Owen Hall of Fame to induct three
Jager Gardner, David Weaver and Joe Hyder to be honored Friday
Fred McCormick
The Valley Echo
October 20, 2022
A trio of former Owen players and coaches will be be commemorated alongside dozens of Swannanoa Valley athletic legends before the the Warhorses take the field for their final regular season home game of 2022.
Jager Gardner, David Weaver and Joe Hyder will represent the Swannanoa, Black Mountain, C.D. Owen High Schools Hall of Fame, at 6 p.m., Friday, Oct. 21, in a ceremony in the school’s media center. The group will also be recognized during halftime, as Owen hosts Avery in Western Highlands Conference matchup, beginning at 7:30 p.m.
The occasion will mark the first return to his alma mater for Gardner, who rewrote the Western N.C. high school football record book during his four seasons in a Warhorse uniform.
“It’s kind of bittersweet,” said Gardner, who ran for 6,953 yards during his four-year career at the school while playing a key role on a team that finished the 2014 season with a 12-1 record. “I haven’t been back since I lost on that field. There are so many great memories I’ll always cherish, because we all put in so much work and had so much pride in that place.”
The memory of his friend and former teammate, Tate Brown, who passed away at the age of 22, following a battle with cancer, will weigh heavily on his heart, he added.
“Tate was such a big part of that, because he was always right there with me, so that creates so many emotions at the same time,” Gardner said of Brown, who is memorialized in the hall of fame. “That time I spent with him is something that will always be special to me.”
Gardner, a native of Swannanoa, played four seasons on the Owen varsity football team, earning pre-season All-State Player of the Year honors in 2014, two all-state nods and three all-conference selections. He holds the school record for nearly major rushing categories, including the 2,776-yard performance as a senior, which the last of Kenny Ford’s 29 seasons as the head coach of the Warhorses.
While Gardner went on to earn a degree from Temple University, where he holds the school record for the longest run from scrimmage (94 yards), the relationship with his former high school coach, who will present Gardner during the induction ceremony, is an impactful one.
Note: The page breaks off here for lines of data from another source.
Section Steps.
Variable e : env.
Context {B : Type}.

Lemma step_contains k (f : bool -> M B) w :
  (session_contains k ≫= f) w
  = f (match session w !! k with Some _ => true | None => false end) w.
Proof. reflexivity. Qed.

Lemma step_get k v (f : pyval -> M B) w :
  session w !! k = Some v -> (session_get k ≫= f) w = f v w.
Proof. intros H. rewrite run_bind. unfold session_get. rewrite H. reflexivity. Qed.

Lemma step_get_missing k (f : pyval -> M B) w :
  session w !! k = None ->
  (session_get k ≫= f) w = (Raise (KeyError (VStr k)), w).
Proof. intros H. rewrite run_bind. unfold session_get. rewrite H. reflexivity. Qed.

Lemma step_set k v (f : unit -> M B) w :
  (session_set k v ≫= f) w = f tt (store k v w).
Proof. reflexivity. Qed.

Lemma step_now (f : Q -> M B) w :
  (datetime_now_timestamp e ≫= f) w = f (clock e (ticks w)) (tick w).
Proof. reflexivity. Qed.

Lemma step_lift {A} (r : result A) (f : A -> M B) w :
  (lift r ≫= f) w = match r with Ok a => f a w | Raise x => (Raise x, w) end.
Proof. destruct r; reflexivity. Qed.

Lemma step_send rq (f : http_response -> M B) w :
  (send e rq ≫= f) w
  = match upstream e (sent w) rq with
    | Some r => f r (log rq w)
    | None => (Raise ConnectionError, log rq w)
    end.
Proof.
  rewrite run_bind. unfold send.
  destruct (upstream e (sent w) rq); reflexivity.
Qed.

End Steps.

Lemma pure_ret {A} (a : A) : pure (mret a : M A).
Proof. intros w. reflexivity. Qed.

Lemma pure_lift {A} (r : result A) : pure (lift r).
Proof. intros w. reflexivity. Qed.

Lemma pure_bind {A B} (m : M A) (f : A -> M B) :
  pure m -> (forall a, pure (f a)) -> pure (m ≫= f).
Proof.
  intros Hm Hf w. unfold after. rewrite run_bind.
  specialize (Hm w). unfold after in Hm.
  destruct (m w) as [[a|x] w']; simpl in Hm; subst w'; [apply Hf|reflexivity].
Qed.

Lemma pure_if {A} (b : bool) (m1 m2 : M A) :
  pure m1 -> pure m2 -> pure (if b then m1 else m2).
Proof. destruct b; auto. Qed.

Create HintDb pure_db.
#[local] Hint Resolve pure_ret pure_lift pure_if : pure_db.
#[local] Hint Extern 1 (pure (_ ≫= _)) => apply pure_bind; [|intros ?] : pure_db.

(** What follows the upstream call of a list page only reads the answer. *)
Ltac after_pure :=
  match goal with
  | |- context [snd (?m ?w')] =>
      let P := fresh "P" in
      assert (P : pure m) by auto 20 with pure_db;
      change (snd (m w')) with (after m w'); rewrite (P w'); clear P
  end.

Lemma float_gt_num x v y : num_of v = Some y -> float_gt x v = Ok (Qgtb x y).
Proof. unfold float_gt. intros ->. reflexivity. Qed.

Lemma Qgtb_false x y : (x <= y)%Q -> Qgtb x y = false.
Proof. intros H. unfold Qgtb. apply negb_false_iff, Qle_bool_iff, H. Qed.

Lemma Qgtb_true x y : (y < x)%Q -> Qgtb x y = true.
Proof.
  intros H. unfold Qgtb. apply negb_true_iff.
  destruct (Qle_bool x y) eqn:E; [|reflexivity].
  apply Qle_bool_iff in E. lra.
Qed.

Lemma multidict_get_contains d k v :
  multidict_get d k = Some v -> contains_key d k = true.
Proof.
  induction d as [|[k' v'] d IH]; simpl; [discriminate|].
  destruct (String.eqb k' k); [reflexivity|exact IH].
Qed.

(** ** The validity gate of the list pages *)

Section Gate.
Variable e : env.

Ltac open_handler ep :=
  destruct ep; unfold handler;
  [unfold get_top_artists | unfold get_top_tracks
  | unfold get_playlists | unfold get_song_suggestions].

Ltac pass_gate Ha He Hn Hgt :=
  rewrite step_contains, Ha; cbn [negb];
  rewrite step_now, (step_get "expires_at" _ _ (tick _) He);
  rewrite (float_gt_num _ _ _ Hn), Hgt, step_lift;
  rewrite (step_get "access_token" _ _ (tick _) Ha);
  unfold requests_get; rewrite step_send.

Lemma resource_is_not_token_endpoint ep : resource_url e ep <> TOKEN_URL.
Proof. destruct ep; discriminate. Qed.

(** Past an open gate the only change to the world is the clock reading
    and the one GET. *)
Lemma gate_open (ep : endpoint) (w : world) (token expires_at : pyval) (t : Q) :
  session w !! "access_token" = Some token ->
  session w !! "expires_at" = Some expires_at ->
  num_of expires_at = Some t ->
  (clock e (ticks w) <= t)%Q ->
  after (handler e ep) w = log (bearer_get e (resource_url e ep) token) (tick w).
Proof.
  intros Ha He Hn Hle.
  pose proof (Qgtb_false _ _ Hle) as Hgt.
  unfold after. open_handler ep; pass_gate Ha He Hn Hgt;
    (destruct (upstream e _ _) as [r|]; [|reflexivity]);
    after_pure; reflexivity.
Qed.

(** C2. A stored credential whose expiry lies after the current time passes
    the gate of every list page untouched: no session field is rewritten,
    and the one request sent is the GET of the page's resource, carrying
    the stored access token; it is not a call to the token endpoint. *)
Theorem valid_credential_passes_gate (ep : endpoint) (w : world)
    (token expires_at : pyval) (t : Q) :
  session w !! "access_token" = Some token ->
  session w !! "expires_at" = Some expires_at ->
  num_of expires_at = Some t ->
  (clock e (ticks w) < t)%Q ->
  session (after (handler e ep) w) = session w /\
  sent (after (handler e ep) w)
    = (sent w ++ [bearer_get e (resource_url e ep) token])%list /\
  resource_url e ep <> TOKEN_URL.
Proof.
  intros Ha He Hn Hlt.
  rewrite (gate_open ep w token expires_at t Ha He Hn) by lra.
  repeat split. apply resource_is_not_token_endpoint.
Qed.
Lemma columnTraces_small (fileName xHeader : string)
    (data : list (gmap string Cell)) (initialXData : list Cell)
    (yHeaders : list string) :
  (Z.of_nat (length initialXData) >? DOWNSAMPLING_THRESHOLD) = false ->
  columnTraces stringToNumber fileName xHeader data initialXData yHeaders
  = Some ((fun yHeader =>
             mkTrace initialXData ((fun row => rowGet row yHeader) <$> data)
               "lines" (yHeader +:+ " (" +:+ fileName +:+ ")") 2 None
               xHeader yHeader) <$> yHeaders,
          false).
Proof.
  intros Hsmall. induction yHeaders as [| yHeader rest IH]; [reflexivity |].
  cbn [columnTraces]. unfold columnTrace at 1. rewrite Hsmall, IH. reflexivity.
Qed.

Lemma columnTraces_lookup (fileName xHeader : string)
    (data : list (gmap string Cell)) (initialXData : list Cell)
    (yHeaders : list string) :
  forall (traces : list PlotlyTrace) (d : bool) (i : nat) (yHeader : string),
    columnTraces stringToNumber fileName xHeader data initialXData yHeaders
    = Some (traces, d) ->
    yHeaders !! i = Some yHeader ->
    exists trace d1,
      traces !! i = Some trace
      /\ columnTrace stringToNumber fileName xHeader data initialXData yHeader
         = Some (trace, d1).
Proof.
  induction yHeaders as [| yh rest IH]; intros traces d i yHeader Hrun Hi;
    [rewrite lookup_nil in Hi; discriminate |].
  cbn [columnTraces] in Hrun.
  destruct (columnTrace stringToNumber fileName xHeader data initialXData yh)
    as [[trace d1] |] eqn:Hone; [| discriminate].
  destruct (columnTraces stringToNumber fileName xHeader data initialXData rest)
    as [[traces' d2] |] eqn:Hrest; [| discriminate].
  injection Hrun as <- _.
  destruct i as [| i]; simpl in Hi.
  - injection Hi as <-. exists trace, d1. auto.
  - destruct (IH traces' d2 i yHeader eq_refl Hi) as (t & d3 & Ht & Hc).
    exists t, d3. auto.
Qed.

(** A column of a long file: the trace holds what the downsampler returns
    on the coerced points. *)
Lemma columnTrace_large (fileName xHeader : string)
    (data : list (gmap string Cell)) (initialXData : list Cell)
    (yHeader : string) (trace : PlotlyTrace) (d : bool) :
  (Z.of_nat (length initialXData) >? DOWNSAMPLING_THRESHOLD) = true ->
  columnTrace stringToNumber fileName xHeader data initialXData yHeader
  = Some (trace, d) ->
  exists sampled,
    largestTriangleThreeBuckets
      (combine stringToNumber initialXData
         ((fun row => rowGet row yHeader) <$> data))
      DOWNSAMPLED_POINT_COUNT = Some sampled
    /\ trace
       = mkTrace ((fun p => CNum (pt_x p)) <$> sampled)
           ((fun p => CNum (pt_y p)) <$> sampled)
           "lines" (yHeader +:+ " (" +:+ fileName +:+ ")") 2 None
           xHeader yHeader.
Proof.
  intros Hlarge. unfold columnTrace. rewrite Hlarge.
  destruct (largestTriangleThreeBuckets _ _) as [sampled |]; [| discriminate].
  intros [= <- _]. exists sampled. auto.
Qed.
“Coach Ford saw every single thing I went through, and he understood the things I had to overcome to be successful,” Gardner said. “He wouldn’t let me mess up, and he was a true father figure for me. I love Coach Ford, and I always will.”
Gardner, who also set the record for the long jump during his four years on the Owen track and field team and lettered in varsity basketball each year he attended the school, never imagined his name would appear next to Roy Williams, Brad Johnson and Brad Daugherty.
“We used to stand over there and be amazed by the names on that plaque,” he said. “I don’t think it will really hit me that my name is up there until I see it.”
Just six years before Gardner played his first down of football for the Warhorses, Black Mountain native David Weaver was wrapping up a stellar basketball career that included recognition as a Nike All-American in 2005.
The center, who ranks 18th all-time at Wake Forest University with 121 career games played, tallied more than 1,300 points and 900 rebounds in for the Warhorses. Weaver, whose 12-year professional basketball career took him to Japan, Greece, Turkey, Israel, Poland, Portugal, Italy and Lithuania, earned recognition as an N.C. Scholar Athlete during his time at Owen.
His athletic career as a Warhorse also included winning a silver medal in the high jump in the 2003 NCHSAA 2A State Championship.
Success on the track and trails was common at Owen during Hyder’s coaching career at the school, where he coached cross country for 30 years and track and field for 27. The 12-time coach of the year for the girls track and field team was recognized as the cross country coach of the year a total of 13 times for his work with both the boys and girls programs.
Hyder, whose coaching career ranks among the longest in the school’s history, delivered six state championships to the Swannanoa Valley at the helm of the Owen track and field and cross country programs.
The induction will be the first held by the hall of fame since 2019, according to hall of fame coach John Knight, who is a member of the committee that oversees the organization.
“It’s been a while since we held an induction ceremony, in-person, so we needed to do it this year,” he said. “This is a great class to bring it back with.”